Hamburg nutzt geschlossene Konzerthalle für Obdachlose

Hamburg (dpa/lno) - Die Stadt Hamburg hat eine coronabedingt geschlossene Konzerthalle als Tagesstätte für Obdachlose angemietet. «Der neue Standort in der Markthalle ist zu Zeiten der Corona-Pandemie eine wichtige Ergänzung, weil er viel Platz bietet und zentral gelegen ist», erklärte Sozialsenatorin Melanie Leonhard (SPD) am Sonntag. Die Halle unweit des Hauptbahnhofs biete Platz für bis zu 200 Menschen und sei täglich von 9.30 bis 16.30 Uhr geöffnet.

So könnten tagsüber noch mehr obdachlose Menschen vor der kalten Straße geschützt werden, sagte Leonhard. «Wichtig ist uns auch, dass es hier eine Gelegenheit zum Gespräch gibt: Wer sich aufwärmt, kann sich auch beraten lassen - damit es eine Perspektive jenseits der Straße gibt, mit unserem Hilfesystem.» Darüber hinaus wird nach Angaben der Sozialbehörde auch ein warmes Mittagessen angeboten.

Seit dem 1. November läuft in Hamburg wieder das jährliche Winternotprogramm. Da die Essensversorgung der Obdachlosen wegen der Corona-Pandemie bei einigen Trägern nicht aufrechterhalten werden konnte, hat die Sozialbehörde nach eigenen Angaben einen Vertrag mit der Passage gGmbH geschlossen.
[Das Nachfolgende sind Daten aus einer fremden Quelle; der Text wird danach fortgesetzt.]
(** * CCudaFilteredBackProjectionAlgorithm (FBP_CUDA)

    A shallow embedding of [src/CudaFilteredBackProjectionAlgorithm.cpp] of
    the ASTRA Toolbox: the filter catalog ([_convertStringToFilter]), the two
    [initialize] entry points, [check] and [initCUDAAlgorithm], followed by
    the properties of the orchestration layer.

    Conventions.
    - A C [int] is a [Z]; where the source multiplies two of them the
      product wraps around modulo [2^32], as it does in the compiled code.  A [size_t] is a [Z] reduced modulo
      [2^64].
    - A [float] is the [Z] of its IEEE-754 binary32 bit pattern, so that
      [memcpy] moves exactly the stored bits.
    - A nullable pointer is an [option]; the owned filter buffer is an
      address into a heap of [float] arrays, so that allocation and release
      can be counted.
    - A member function is a computation in the monad [M]: it threads the
      [World] (the instance, the heap, the log) and either returns or stops
      with a [Fault]. *)

From Stdlib Require Import ZArith Ascii String List Bool Lia.
From stdpp Require Import gmap strings list.

Import ListNotations.
Local Open Scope string_scope.
Local Open Scope list_scope.
Local Open Scope Z_scope.

(** ** Filter kinds *)

(** The enumerators of [E_FBPFILTER] that the source file names; the
    enumeration itself is declared in the engine's header. *)
Inductive E_FBPFILTER : Set :=
| FILTER_NONE
| FILTER_RAMLAK
| FILTER_SHEPPLOGAN
| FILTER_COSINE
| FILTER_HAMMING
| FILTER_HANN
| FILTER_TUKEY
| FILTER_LANCZOS
| FILTER_TRIANGULAR
| FILTER_GAUSSIAN
| FILTER_BARTLETTHANN
| FILTER_BLACKMAN
| FILTER_NUTTALL
| FILTER_BLACKMANHARRIS
| FILTER_BLACKMANNUTTALL
| FILTER_FLATTOP
| FILTER_KAISER
| FILTER_PARZEN
| FILTER_PROJECTION
| FILTER_SINOGRAM
| FILTER_RPROJECTION
| FILTER_RSINOGRAM.

Definition E_FBPFILTER_eqb (a b : E_FBPFILTER) : bool :=
  match a, b with
  | FILTER_NONE, FILTER_NONE
  | FILTER_RAMLAK, FILTER_RAMLAK
  | FILTER_SHEPPLOGAN, FILTER_SHEPPLOGAN
  | FILTER_COSINE, FILTER_COSINE
  | FILTER_HAMMING, FILTER_HAMMING
  | FILTER_HANN, FILTER_HANN
  | FILTER_TUKEY, FILTER_TUKEY
  | FILTER_LANCZOS, FILTER_LANCZOS
  | FILTER_TRIANGULAR, FILTER_TRIANGULAR
  | FILTER_GAUSSIAN, FILTER_GAUSSIAN
  | FILTER_BARTLETTHANN, FILTER_BARTLETTHANN
  | FILTER_BLACKMAN, FILTER_BLACKMAN
  | FILTER_NUTTALL, FILTER_NUTTALL
  | FILTER_BLACKMANHARRIS, FILTER_BLACKMANHARRIS
  | FILTER_BLACKMANNUTTALL, FILTER_BLACKMANNUTTALL
  | FILTER_FLATTOP, FILTER_FLATTOP
  | FILTER_KAISER, FILTER_KAISER
  | FILTER_PARZEN, FILTER_PARZEN
  | FILTER_PROJECTION, FILTER_PROJECTION
  | FILTER_SINOGRAM, FILTER_SINOGRAM
  | FILTER_RPROJECTION, FILTER_RPROJECTION
  | FILTER_RSINOGRAM, FILTER_RSINOGRAM => true
  | _, _ => false
  end.

(** The two categories of the data model.  The custom-data kinds need a
    coefficient buffer; the analytic kinds are closed-form windows. *)
Inductive custom_data_kind : E_FBPFILTER -> Prop :=
| custom_projection : custom_data_kind FILTER_PROJECTION
| custom_sinogram : custom_data_kind FILTER_SINOGRAM
| custom_rprojection : custom_data_kind FILTER_RPROJECTION
| custom_rsinogram : custom_data_kind FILTER_RSINOGRAM.

Definition analytic_kind (f : E_FBPFILTER) : Prop := ~ custom_data_kind f.

(** The per-angle-indexed kinds. *)
Definition per_angle_kind (f : E_FBPFILTER) : Prop :=
  f = FILTER_SINOGRAM \/ f = FILTER_RSINOGRAM.

(** ** Logging *)

Inductive LogLevel : Set := LOG_ERROR.

(** One record of the logger: [ASTRA_ERROR] writes at level error. *)
Definition LogEntry : Type := (LogLevel * string)%type.

Definition dquote : string := String (ascii_of_nat 34) EmptyString.

(** ** Case-insensitive comparison *)

Definition char_code (c : ascii) : Z := Z.of_N (N_of_ascii c).

(** [tolower] of the C locale on an [unsigned char] value. *)
Definition tolower (c : Z) : Z :=
  if (65 <=? c) && (c <=? 90) then c + 32 else c.

(** [strcasecmp]: the difference of the first pair of lowered characters
    that differ, 0 when both strings end together.  The end of the Rocq
    string is the terminator; a NUL character inside it terminates too. *)
Fixpoint strcasecmp (a b : string) : Z :=
  match a, b with
  | EmptyString, EmptyString => 0
  | String c _, EmptyString => tolower (char_code c)
  | EmptyString, String d _ => - tolower (char_code d)
  | String c a', String d b' =>
      let x := tolower (char_code c) in
      let y := tolower (char_code d) in
      if x =? y then (if x =? 0 then 0 else strcasecmp a' b') else x - y
  end.

Definition stringCompareLowerCase (_stringA _stringB : string) : bool :=
  let iCmpReturn := strcasecmp _stringA _stringB in
  iCmpReturn =? 0.

(** ** The filter catalog *)

Definition convert_failure (_filterType : string) : LogEntry :=
  (LOG_ERROR, "Failed to convert " +:+ dquote +:+ _filterType +:+ dquote +:+ " into a filter.").

(** [_convertStringToFilter]: the kind, and what the call writes to the
    log. *)
Definition _convertStringToFilter (_filterType : string) : E_FBPFILTER * list LogEntry :=
  let output := FILTER_NONE in
  if stringCompareLowerCase _filterType "ram-lak" then (FILTER_RAMLAK, [])
  else if stringCompareLowerCase _filterType "shepp-logan" then (FILTER_SHEPPLOGAN, [])
  else if stringCompareLowerCase _filterType "cosine" then (FILTER_COSINE, [])
  else if stringCompareLowerCase _filterType "hamming" then (FILTER_HAMMING, [])
  else if stringCompareLowerCase _filterType "hann" then (FILTER_HANN, [])
  else if stringCompareLowerCase _filterType "none" then (FILTER_NONE, [])
  else if stringCompareLowerCase _filterType "tukey" then (FILTER_TUKEY, [])
  else if stringCompareLowerCase _filterType "lanczos" then (FILTER_LANCZOS, [])
  else if stringCompareLowerCase _filterType "triangular" then (FILTER_TRIANGULAR, [])
  else if stringCompareLowerCase _filterType "gaussian" then (FILTER_GAUSSIAN, [])
  else if stringCompareLowerCase _filterType "barlett-hann" then (FILTER_BARTLETTHANN, [])
  else if stringCompareLowerCase _filterType "blackman" then (FILTER_BLACKMAN, [])
  else if stringCompareLowerCase _filterType "nuttall" then (FILTER_NUTTALL, [])
  else if stringCompareLowerCase _filterType "blackman-harris" then (FILTER_BLACKMANHARRIS, [])
  else if stringCompareLowerCase _filterType "blackman-nuttall" then (FILTER_BLACKMANNUTTALL, [])
  else if stringCompareLowerCase _filterType "flat-top" then (FILTER_FLATTOP, [])
  else if stringCompareLowerCase _filterType "kaiser" then (FILTER_KAISER, [])
  else if stringCompareLowerCase _filterType "parzen" then (FILTER_PARZEN, [])
  else if stringCompareLowerCase _filterType "projection" then (FILTER_PROJECTION, [])
  else if stringCompareLowerCase _filterType "sinogram" then (FILTER_SINOGRAM, [])
  else if stringCompareLowerCase _filterType "rprojection" then (FILTER_RPROJECTION, [])
  else if stringCompareLowerCase _filterType "rsinogram" then (FILTER_RSINOGRAM, [])
  else (output, [convert_failure _filterType]).

(** The literals of the source, in the order they are tried. *)
Definition source_literals : list (string * E_FBPFILTER) :=
  [ ("ram-lak", FILTER_RAMLAK); ("shepp-logan", FILTER_SHEPPLOGAN);
    ("cosine", FILTER_COSINE); ("hamming", FILTER_HAMMING);
    ("hann", FILTER_HANN); ("none", FILTER_NONE); ("tukey", FILTER_TUKEY);
    ("lanczos", FILTER_LANCZOS); ("triangular", FILTER_TRIANGULAR);
    ("gaussian", FILTER_GAUSSIAN); ("barlett-hann", FILTER_BARTLETTHANN);
    ("blackman", FILTER_BLACKMAN); ("nuttall", FILTER_NUTTALL);
    ("blackman-harris", FILTER_BLACKMANHARRIS);
    ("blackman-nuttall", FILTER_BLACKMANNUTTALL); ("flat-top", FILTER_FLATTOP);
    ("kaiser", FILTER_KAISER); ("parzen", FILTER_PARZEN);
    ("projection", FILTER_PROJECTION); ("sinogram", FILTER_SINOGRAM);
    ("rprojection", FILTER_RPROJECTION); ("rsinogram", FILTER_RSINOGRAM) ].
(** * docstring_to_ahelp: the docutils to ahelp conversion (parsers/docutils.py)

    A shallow embedding of the conversion pipeline of [parsers/docutils.py]:
    the release-number translation, the reference/target registry, the
    inline renderer [astext], the block converters behind
    [make_para_blocks], the version-history store, the section extractors,
    the metadata merger and [convert_docutils] itself.

    Conventions.
    - A Python [str] is a Rocq [string]; a character is its code point, and
      the model covers code points below 256.
    - The module-level globals [references] and [store_versions] and the
      stream written by [dbg] form an explicit [state], threaded by the
      monad [M]. A raised exception keeps the state reached so far, as the
      globals of a Python process do.
    - docutils and ElementTree are libraries the program uses: a docutils
      node is a [node] with the methods the program calls ([tagname],
      [children], [node_astext], the attributes it reads), an ElementTree
      element is an [element]. *)

From Stdlib Require Import String Ascii List Bool Arith Lia OrderedTypeEx.
Import ListNotations.

Local Open Scope string_scope.
Local Open Scope list_scope.

Local Set Warnings "-register-all".

Infix "+++" := String.append (at level 60, right associativity).

(** ** Python string operations *)

Module PyStr.

Definition join (sep : string) (l : list string) : string := String.concat sep l.

(** [s.startswith(p)] *)
Definition startswith (p s : string) : bool := String.prefix p s.

(** [s.endswith(p)] *)
Definition endswith (p s : string) : bool :=
  let n := String.length s in
  let k := String.length p in
  (k <=? n)%nat && String.eqb (String.substring (n - k) k s) p.

(** [s.split(c)] for a one-character separator [c]. *)
Fixpoint split_char (c : ascii) (s : string) : list string :=
  match s with
  | EmptyString => [""]
  | String a s' =>
      if Ascii.eqb a c then "" :: split_char c s'
      else match split_char c s' with
           | [] => [String a ""]
           | t :: ts => String a t :: ts
           end
  end.

(** The code points below 256 for which [str.isspace] holds. *)
Definition isspace (a : ascii) : bool :=
  let n := nat_of_ascii a in
  (((9 <=? n) && (n <=? 13)) || ((28 <=? n) && (n <=? 32))
   || (n =? 133) || (n =? 160))%nat.

Fixpoint lstrip (s : string) : string :=
  match s with
  | EmptyString => ""
  | String a s' => if isspace a then lstrip s' else s
  end.

(** [rstrip s]: drop the trailing white space. *)
Fixpoint rstrip (s : string) : string :=
  match s with
  | EmptyString => ""
  | String a s' =>
      match rstrip s' with
      | EmptyString => if isspace a then "" else String a ""
      | r => String a r
      end
  end.

Definition strip (s : string) : string := rstrip (lstrip s).

(** [split_ws_aux cur s]: the white-space separated words of [s], where
    [cur] holds, reversed, the characters of the word being read. *)
Fixpoint split_ws_aux (cur : string) (s : string) : list string :=
  match s with
  | EmptyString => match cur with EmptyString => [] | _ => [cur] end
  | String a s' =>
      if isspace a
      then match cur with
           | EmptyString => split_ws_aux "" s'
           | _ => cur :: split_ws_aux "" s'
           end
      else split_ws_aux (cur +++ String a "") s'
  end.
Lemma first_down_closes_window_witness :
  let s := after (accept 1 (instant 0) libSample) in
  _goingDown s = false
  /\ 0 <= 1
  /\ 0 <= tokensThisInterval s
  /\ 0 < 1
  /\ now_accept (instant 500) - curIntervalStart s
     < TokenBucket.interval (tokenBucket s)
  /\ ret (accept 1 (instant 500) (down 1 0 s)) = false.
Proof.
  set (s := after (accept 1 (instant 0) libSample)).
  assert (_goingDown s = false) as H1 by reflexivity.
  assert (0 <= 1) as H2 by discriminate.
  assert (0 <= tokensThisInterval s) as H3 by (vm_compute; discriminate).
  assert (0 < 1) as H4 by reflexivity.
  assert (now_accept (instant 500) - curIntervalStart s
          < TokenBucket.interval (tokenBucket s)) as H5
    by (vm_compute; reflexivity).
  split; [exact H1|]. split; [exact H2|]. split; [exact H3|].
  split; [exact H4|]. split; [exact H5|].
  exact (first_down_closes_window 1 0 1 (instant 500) s H1 H2 H3 H4 H5).
Defined.

Lemma rollover_rearms_down_witness :
  let s := down 1 0 (after (accept 2 (instant 0) (up 4 6 libSample))) in
  1 <= TokenBucket.bucketSize (tokenBucket s)
  /\ TokenBucket.interval (tokenBucket s)
       <= now_accept (instant 1500) - curIntervalStart s
  /\ _goingDown s = true
  /\ _goingDown (after (accept 1 (instant 1500) s)) = false.
Proof.
  set (s := down 1 0 (after (accept 2 (instant 0) (up 4 6 libSample)))).
  assert (1 <= TokenBucket.bucketSize (tokenBucket s)) as H1
    by (vm_compute; discriminate).
  assert (TokenBucket.interval (tokenBucket s)
            <= now_accept (instant 1500) - curIntervalStart s) as H2
    by (vm_compute; discriminate).
  destruct (rollover_rearms_down 1 1 0 (instant 1500) s H1 H2) as [G _].
  split; [exact H1|]. split; [exact H2|]. split; [reflexivity | exact G].
Defined.
(** * Poloniex client: request signing, executors, candlestick and
    trade-history wrappers, and the ticker stream dispatcher.

    A shallow embedding of [poloniex/api.py], [poloniex/px.py],
    [poloniex/utils.py] and [poloniex/settings.py], with the parts of
    hashlib, hmac, urllib and requests they rest on.

    Conventions.
    - A Python [str] is a Rocq [string] holding its UTF-8 bytes; this is the
      form [urlencode] and [str.encode('utf-8')] work on.
    - [bytes] are lists of integers in [0, 256).
    - A [dict] is an association list in insertion order with unique keys.
    - Effects (clock, credential file, rate limiter, HTTP, logging) are
      threaded through an explicit state with a log of what was performed. *)

From Stdlib Require Import ZArith List String Ascii Bool Lia QArith.
From Stdlib Require Import Lqa.
From Stdlib Require Import DecimalString.
Import ListNotations.
Open Scope string_scope.
Open Scope list_scope.
Open Scope Z_scope.

(* ================================================================== *)
(** ** Bytes and text *)

Module Bytes.

Definition bytes := list Z.

(** [s.encode('utf-8')] on the representation above. *)
Definition encode (s : string) : bytes :=
  map (fun c => Z.of_N (N_of_ascii c)) (list_ascii_of_string s).

Definition hexdigit (n : Z) : ascii :=
  if n <? 10 then ascii_of_N (Z.to_N (48 + n))
  else ascii_of_N (Z.to_N (87 + n)).

Definition HEXDIGIT (n : Z) : ascii :=
  if n <? 10 then ascii_of_N (Z.to_N (48 + n))
  else ascii_of_N (Z.to_N (55 + n)).

(** [bytes.hex()]: two lowercase digits per byte. *)
Fixpoint hex (b : bytes) : string :=
  match b with
  | [] => EmptyString
  | x :: r => String (hexdigit (x / 16)) (String (hexdigit (x mod 16)) (hex r))
  end.

(** Big-endian bytes of [x], [n] of them. *)
Fixpoint be_bytes (n : nat) (x : Z) : bytes :=
  match n with
  | O => []
  | S k => (Z.shiftr x (8 * Z.of_nat k)) mod 256 :: be_bytes k x
  end.

Fixpoint be_word (b : bytes) (acc : Z) : Z :=
  match b with
  | [] => acc
  | x :: r => be_word r (acc * 256 + x)
  end.

(** Cut [l] into pieces of [n] elements (the last one may be shorter). *)
Fixpoint chunks {A} (fuel n : nat) (l : list A) : list (list A) :=
  match fuel with
  | O => []
  | S f =>
      match l with
      | [] => []
      | _ => firstn n l :: chunks f n (skipn n l)
      end
  end.

End Bytes.
Import Bytes.

(* ================================================================== *)
(** ** hashlib.sha512 (FIPS 180-4) *)

Module SHA512.

Definition w64 : Z := 2 ^ 64.
Definition add (x y : Z) : Z := (x + y) mod w64.
Definition rotr (n x : Z) : Z :=
  Z.lor (Z.shiftr x n) ((Z.shiftl x (64 - n)) mod w64).
Definition shr (n x : Z) : Z := Z.shiftr x n.
Definition lnot64 (x : Z) : Z := w64 - 1 - x.

Definition Ch (x y z : Z) := Z.lxor (Z.land x y) (Z.land (lnot64 x) z).
Definition Maj (x y z : Z) :=
  Z.lxor (Z.lxor (Z.land x y) (Z.land x z)) (Z.land y z).
Definition Sigma0 x := Z.lxor (Z.lxor (rotr 28 x) (rotr 34 x)) (rotr 39 x).
Definition Sigma1 x := Z.lxor (Z.lxor (rotr 14 x) (rotr 18 x)) (rotr 41 x).
Definition sigma0 x := Z.lxor (Z.lxor (rotr 1 x) (rotr 8 x)) (shr 7 x).
Definition sigma1 x := Z.lxor (Z.lxor (rotr 19 x) (rotr 61 x)) (shr 6 x).

Definition K : list Z :=
  [ 0x428a2f98d728ae22; 0x7137449123ef65cd; 0xb5c0fbcfec4d3b2f; 0xe9b5dba58189dbbc;
    0x3956c25bf348b538; 0x59f111f1b605d019; 0x923f82a4af194f9b; 0xab1c5ed5da6d8118;
    0xd807aa98a3030242; 0x12835b0145706fbe; 0x243185be4ee4b28c; 0x550c7dc3d5ffb4e2;
    0x72be5d74f27b896f; 0x80deb1fe3b1696b1; 0x9bdc06a725c71235; 0xc19bf174cf692694;
    0xe49b69c19ef14ad2; 0xefbe4786384f25e3; 0x0fc19dc68b8cd5b5; 0x240ca1cc77ac9c65;
    0x2de92c6f592b0275; 0x4a7484aa6ea6e483; 0x5cb0a9dcbd41fbd4; 0x76f988da831153b5;
    0x983e5152ee66dfab; 0xa831c66d2db43210; 0xb00327c898fb213f; 0xbf597fc7beef0ee4;
    0xc6e00bf33da88fc2; 0xd5a79147930aa725; 0x06ca6351e003826f; 0x142929670a0e6e70;
    0x27b70a8546d22ffc; 0x2e1b21385c26c926; 0x4d2c6dfc5ac42aed; 0x53380d139d95b3df;
    0x650a73548baf63de; 0x766a0abb3c77b2a8; 0x81c2c92e47edaee6; 0x92722c851482353b;
    0xa2bfe8a14cf10364; 0xa81a664bbc423001; 0xc24b8b70d0f89791; 0xc76c51a30654be30;
    0xd192e819d6ef5218; 0xd69906245565a910; 0xf40e35855771202a; 0x106aa07032bbd1b8;
    0x19a4c116b8d2d0c8; 0x1e376c085141ab53; 0x2748774cdf8eeb99; 0x34b0bcb5e19b48a8;
    0x391c0cb3c5c95a63; 0x4ed8aa4ae3418acb; 0x5b9cca4f7763e373; 0x682e6ff3d6b2b8a3;
    0x748f82ee5defb2fc; 0x78a5636f43172f60; 0x84c87814a1f0ab72; 0x8cc702081a6439ec;
    0x90befffa23631e28; 0xa4506cebde82bde9; 0xbef9a3f7b2c67915; 0xc67178f2e372532b;
    0xca273eceea26619c; 0xd186b8c721c0c207; 0xeada7dd6cde0eb1e; 0xf57d4f7fee6ed178;
    0x06f067aa72176fba; 0x0a637dc5a2c898a6; 0x113f9804bef90dae; 0x1b710b35131c471b;
    0x28db77f523047d84; 0x32caab7b40c72493; 0x3c9ebe0a15c9bebc; 0x431d67c49c100d4c;
    0x4cc5d4becb3e42b6; 0x597f299cfc657e2a; 0x5fcb6fab3ad6faec; 0x6c44198c4a475817 ].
Diese liefere pro Woche bis zu 4160 Essensportionen.

Insgesamt stünden damit täglich fast 1500 warme Mahlzeiten, mehr als 500 Lunchpakete sowie 900 Frühstücksportionen zur Verfügung. Die Kosten bezifferte die Behörde auf fast 70 000 Euro pro Woche. «Wir stellen mit diesem Zusatzangebot sicher, dass obdachlose Menschen, die unser Hilfesystem in Anspruch nehmen, eine frisch zubereitete Mahlzeit erhalten», betonte Leonhard. Gerade in diesem Winter sei das von großer Bedeutung.